O marzipan como símbolo de intercâmbio cultural
Este doce exemplifica perfeitamente como os produtos e termos importados de outras culturas transformaram a gastronomia europeia. Como muitos outros alimentos de luxo, o marzipan não era apenas um doce, mas um símbolo de estatuto social e refinamento. A água de rosas, ingrediente essencial na receita tradicional, era também um produto importado, valorizado não apenas pelo seu aroma, mas pelas suas supostas propriedades medicinais.
Os comerciantes trocavam mais do que bens e dinheiro: também trocavam ideias e, sobretudo, experimentavam tendências, hábitos e costumes recíprocos, incluindo formas de cozinhar”. Vivendo longe das suas terras natais durante anos a fio, levavam consigo servos e cozinheiros que, ao regressarem a casa, tinham aprendido muitas coisas novas. Alguns até permaneciam na cidade anfitriã para praticar a sua arte.
Esta circulação de pessoas, produtos e conhecimentos contribuiu para a disseminação de preparações como o marzipan por toda a Europa, adaptando-se aos gostos e disponibilidades locais, mas mantendo sempre o seu estatuto de iguaria de luxo.
Do medieval ao contemporâneo: evolução e permanência
O marzipan sobreviveu à passagem dos séculos, adaptando-se a diferentes contextos culturais e culinários. Que características permitiram a esta preparação medieval manter a sua relevância até aos dias de hoje?
Em primeiro lugar, a sua versatilidade. O marzipan pode ser consumido como doce por si só, mas também serve como base para confecções mais elaboradas ou como elemento decorativo em bolos e outras sobremesas. Esta adaptabilidade permitiu-lhe encontrar o seu lugar em diferentes tradições culinárias.
Em segundo lugar, a sua associação com ocasiões festivas. Em muitos países europeus, o marzipan tornou-se parte integrante das celebrações natalícias, pascais ou de outras festividades importantes. Esta ligação ao calendário festivo garantiu a sua transmissão de geração em geração.

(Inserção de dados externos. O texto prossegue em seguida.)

(** Hart [t] in its round [r]: it has not locked yet, or is locked, or was released. *)
Definition csdwait_hart (s : csdwait_state) (t : nat) : Prop :=
  match spinner s t with
  | SSet r => 1 <= r <= ROUNDS /\ flag s t = 0 /\ releases s t = r - 1 /\ rounds_done s t = r - 1
  | SWait r _ | SGiveUp r | SGaveUp r => 1 <= r <= ROUNDS /\ (flag s t = 1 /\ releases s t = r - 1 \/ flag s t = 0 /\ releases s t = r) /\ rounds_done s t = r - 1
  | SRecord r => 1 <= r <= ROUNDS /\ flag s t = 0 /\ releases s t = r /\ rounds_done s t = r - 1
  | SFinished => flag s t = 0 /\ releases s t = ROUNDS /\ rounds_done s t = ROUNDS
  end.
Definition csd_observer (s : csdwait_state) : Prop :=
  match observer s with
  | OWait r u _ | OGiveUp r u | OGaveUp r u => 1 <= r <= ROUNDS /\ (1 <= u < nc)%nat
  | ODelay r u _ | OClear r u => 1 <= r <= ROUNDS /\ (1 <= u < nc)%nat /\ flag s u = 1
  | ORecord r => 1 <= r <= ROUNDS
  | ODone => True
  end.
Definition csd_inv (s : csdwait_state) : Prop :=
  csd_observer s /\ (forall t, (1 <= t < nc)%nat -> csdwait_hart s t /\ (fail_hart s t = 0 /\ ~ gave_up s t \/ fail_hart s t = 1 /\ gave_up s t)).

Context (Hrounds : 1 <= ROUNDS).

Lemma releases_serve s r u t : (1 <= t < nc)%nat -> releases (mkcsd (flag s) (rounds_done s) (fail_hart s) (serve_hart r u) (spinner s)) t = if (t <? u)%nat then r else r - 1.
Proof.
  intros Ht. unfold releases, serve_hart. cbn [observer]. destruct (Nat.ltb_spec u nc); [reflexivity|]. destruct (Nat.ltb_spec t u); [reflexivity|lia].
Qed.
Lemma releases_next s r t : (1 <= t < nc)%nat -> r <= ROUNDS -> releases (mkcsd (flag s) (rounds_done s) (fail_hart s) (next_round (r + 1)) (spinner s)) t = r.
Proof.
  intros Ht Hr. unfold next_round. destruct (Z.leb_spec (r + 1) ROUNDS); [rewrite releases_serve by exact Ht; destruct (Nat.ltb_spec t 1); lia|]. unfold releases. cbn [observer]. lia.
Qed.
Lemma csd_hart_ext s s' t : spinner s' t = spinner s t -> flag s' t = flag s t -> releases s' t = releases s t -> rounds_done s' t = rounds_done s t -> csdwait_hart s t -> csdwait_hart s' t.
Proof. unfold csdwait_hart. intros -> -> -> ->. exact id. Qed.

(** The observer's step, seen by hart [t]. *)
Lemma observe_hart s t : (1 <= t < nc)%nat -> csd_observer s -> csdwait_hart s t -> csdwait_hart (csd_observe s) t.
Proof.
  intros Ht Ho Hh. unfold csd_observe, csd_observer in *. destruct (observer s) as [r u n|r u d|r u|r|r u|r u|] eqn:E; try exact Hh.
  - assert (Er : forall p, releases (mkcsd (flag s) (rounds_done s) (fail_hart s) p (spinner s)) t = releases s t -> csdwait_hart (mkcsd (flag s) (rounds_done s) (fail_hart s) p (spinner s)) t)
      by (intros p Hp; revert Hh; apply csd_hart_ext; reflexivity || exact Hp).
    destruct (flag s u =? 0); [destruct (WAIT_CAP <? n)|]; apply Er; unfold releases; rewrite E; reflexivity.
  - destruct (d <? CLEAR_DELAY); revert Hh; apply csd_hart_ext; try reflexivity; unfold releases; rewrite E; reflexivity.
  - destruct Ho as (Hr & Hu & Hf). set (s1 := mkcsd _ _ _ _ _). assert (Hrel : releases s1 t = if (t <? S u)%nat then r else r - 1).
    { rewrite <- (releases_serve s r (S u) t Ht). reflexivity. }
    assert (Hold : releases s t = if (t <? u)%nat then r else r - 1) by (unfold releases; rewrite E; reflexivity).
    destruct (decide (t = u)) as [->|Hne].
    + rewrite Nat.ltb_irrefl in Hold. rewrite (proj2 (Nat.ltb_lt u (S u))) in Hrel by lia. unfold csdwait_hart in *. rewrite Hrel. rewrite Hold, Hf in Hh.
      change (spinner s1 u) with (spinner s u). change (rounds_done s1 u) with (rounds_done s u). change (flag s1 u) with (put_at u 0 (flag s) u). rewrite put_eq.
      destruct (spinner s u); lia.
    + revert Hh. apply csd_hart_ext; try reflexivity; [apply put_ne; exact Hne|]. rewrite Hrel, Hold. destruct (Nat.ltb_spec t (S u)), (Nat.ltb_spec t u); lia.
  - set (s1 := mkcsd _ _ _ _ _). assert (Hrel : releases s1 t = r) by (rewrite <- (releases_next s r t Ht ltac:(lia)); reflexivity).
    revert Hh. apply csd_hart_ext; try reflexivity; [rewrite Hrel; unfold releases; rewrite E; reflexivity|]. apply put_ne. lia.
  - revert Hh. apply csd_hart_ext; try reflexivity. unfold releases. rewrite E. reflexivity.
Qed.
Lemma serve_ok s r u : 1 <= r <= ROUNDS -> (1 <= u)%nat -> csd_observer (mkcsd (flag s) (rounds_done s) (fail_hart s) (serve_hart r u) (spinner s)).
Proof. intros Hr Hu. unfold csd_observer, serve_hart. cbn [observer flag]. destruct (Nat.ltb_spec u nc); [split; [exact Hr|lia]|exact Hr]. Qed.
Lemma next_round_ok s r : 1 <= r -> csd_observer (mkcsd (flag s) (rounds_done s) (fail_hart s) (next_round r) (spinner s)).
Proof. intros Hr. unfold next_round. destruct (Z.leb_spec r ROUNDS); [apply serve_ok; lia|exact I]. Qed.
(** Only the waits of the observer look at the flags of others. *)
Lemma observe_observer s : csd_observer s -> (forall t, (1 <= t < nc)%nat -> csdwait_hart s t) -> csd_observer (csd_observe s).
Proof.
  intros Ho Hh. unfold csd_observe, csd_observer in Ho |- *. destruct (observer s) as [r u n|r u d|r u|r|r u|r u|] eqn:E; cbn [observer flag]; try exact Ho; try (rewrite E; exact Ho).
  - destruct Ho as [Hr Hu]. destruct (Z.eqb_spec (flag s u) 0) as [|Hf]; [destruct (WAIT_CAP <? n); split; assumption|]. split; [exact Hr|]. split; [exact Hu|].
    specialize (Hh u Hu). change (flag s u = 1). unfold csdwait_hart in Hh. destruct (spinner s u); lia.
  - destruct (d <? CLEAR_DELAY); exact Ho.
  - destruct Ho as (Hr & Hu & _). exact (serve_ok (mkcsd (put_at u 0 (flag s)) (rounds_done s) (fail_hart s) ODone (spinner s)) r (S u) Hr ltac:(lia)).
  - exact (next_round_ok (mkcsd (flag s) (put_at 0%nat r (rounds_done s)) (fail_hart s) ODone (spinner s)) (r + 1) ltac:(lia)).
Qed.
Lemma spin_observer s t : (1 <= t < nc)%nat -> csd_observer s -> csd_observer (csd_spin t s).
Proof.
  intros Ht Ho. unfold csd_spin. destruct (spinner s t) eqn:E; try exact Ho; [|destruct (_ =? 0); [|destruct (_ <? _)]; exact Ho].
  unfold csd_observer in *. cbn [observer flag]. destruct (observer s); try exact Ho; destruct Ho as (Hr & Hu & Hf); (split; [exact Hr|]; split; [exact Hu|]);
    unfold put_at; destruct (_ =? _)%nat; [reflexivity|exact Hf|reflexivity|exact Hf].
Qed.
Lemma spin_hart s t u : (1 <= t < nc)%nat -> (1 <= u < nc)%nat -> csd_observer s -> csdwait_hart s u -> csdwait_hart (csd_spin t s) u.
Proof.
  intros Ht Hu Ho Hh. destruct (decide (u = t)) as [->|Hne].
  - assert (Hrel : releases (csd_spin t s) t = releases s t) by (unfold csd_spin; destruct (spinner s t); try reflexivity; destruct (_ =? 0); [|destruct (_ <? _)]; reflexivity).
    unfold csdwait_hart in *. rewrite Hrel. unfold csd_spin. destruct (spinner s t) as [r|r n|r|r|r|] eqn:E; cbn [spinner flag rounds_done]; rewrite ?put_eq, ?E; try exact Hh.
    + lia.
    + destruct Hh as (Hr & Hf & Hd). assert (Ef : (Z.land (flag s t) 1 =? 0) = (flag s t =? 0)) by (destruct Hf as [[-> _]|[-> _]]; reflexivity). rewrite Ef.
      destruct (Z.eqb_spec (flag s t) 0); [|destruct (WAIT_CAP <? n)]; cbn [spinner flag rounds_done]; rewrite put_eq; lia.
    + unfold lock_round. destruct (Z.leb_spec (r + 1) ROUNDS); lia.
  - revert Hh. apply csd_hart_ext; unfold csd_spin; destruct (spinner s t); try reflexivity; try (destruct (_ =? 0); [|destruct (_ <? _)]); cbn [spinner flag rounds_done]; try reflexivity; apply put_ne; exact Hne.
Qed.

Por último, a sua qualidade de produto de luxo. Apesar da democratização do acesso ao açúcar e às amêndoas, o marzipan manteve o seu estatuto de doce especial, associado a momentos de celebração e indulgência.
Hoje, o marzipan continua a ser produzido tanto industrialmente como de forma artesanal, com variações regionais significativas. Em Toledo, Espanha, o mazapán é tradicionalmente moldado em formas elaboradas; em Lübeck, Alemanha, o Lübecker Marzipan é reconhecido pela sua qualidade superior; em Itália, a pasta reale da Sicília mantém-se fiel às receitas antigas.
A história do marzipan é, assim, um exemplo perfeito de como um produto pode transcender a sua função original – neste caso, uma simples unidade de medida – para se tornar um elemento significativo do património gastronómico europeu, carregado de história, simbolismo e tradição.
A próxima vez que saborear um doce de marzipan, lembre-se: está a degustar não apenas uma combinação de amêndoas e açúcar, mas séculos de história comercial, cultural e gastronómica europeia, condensados numa pequena e doce iguaria.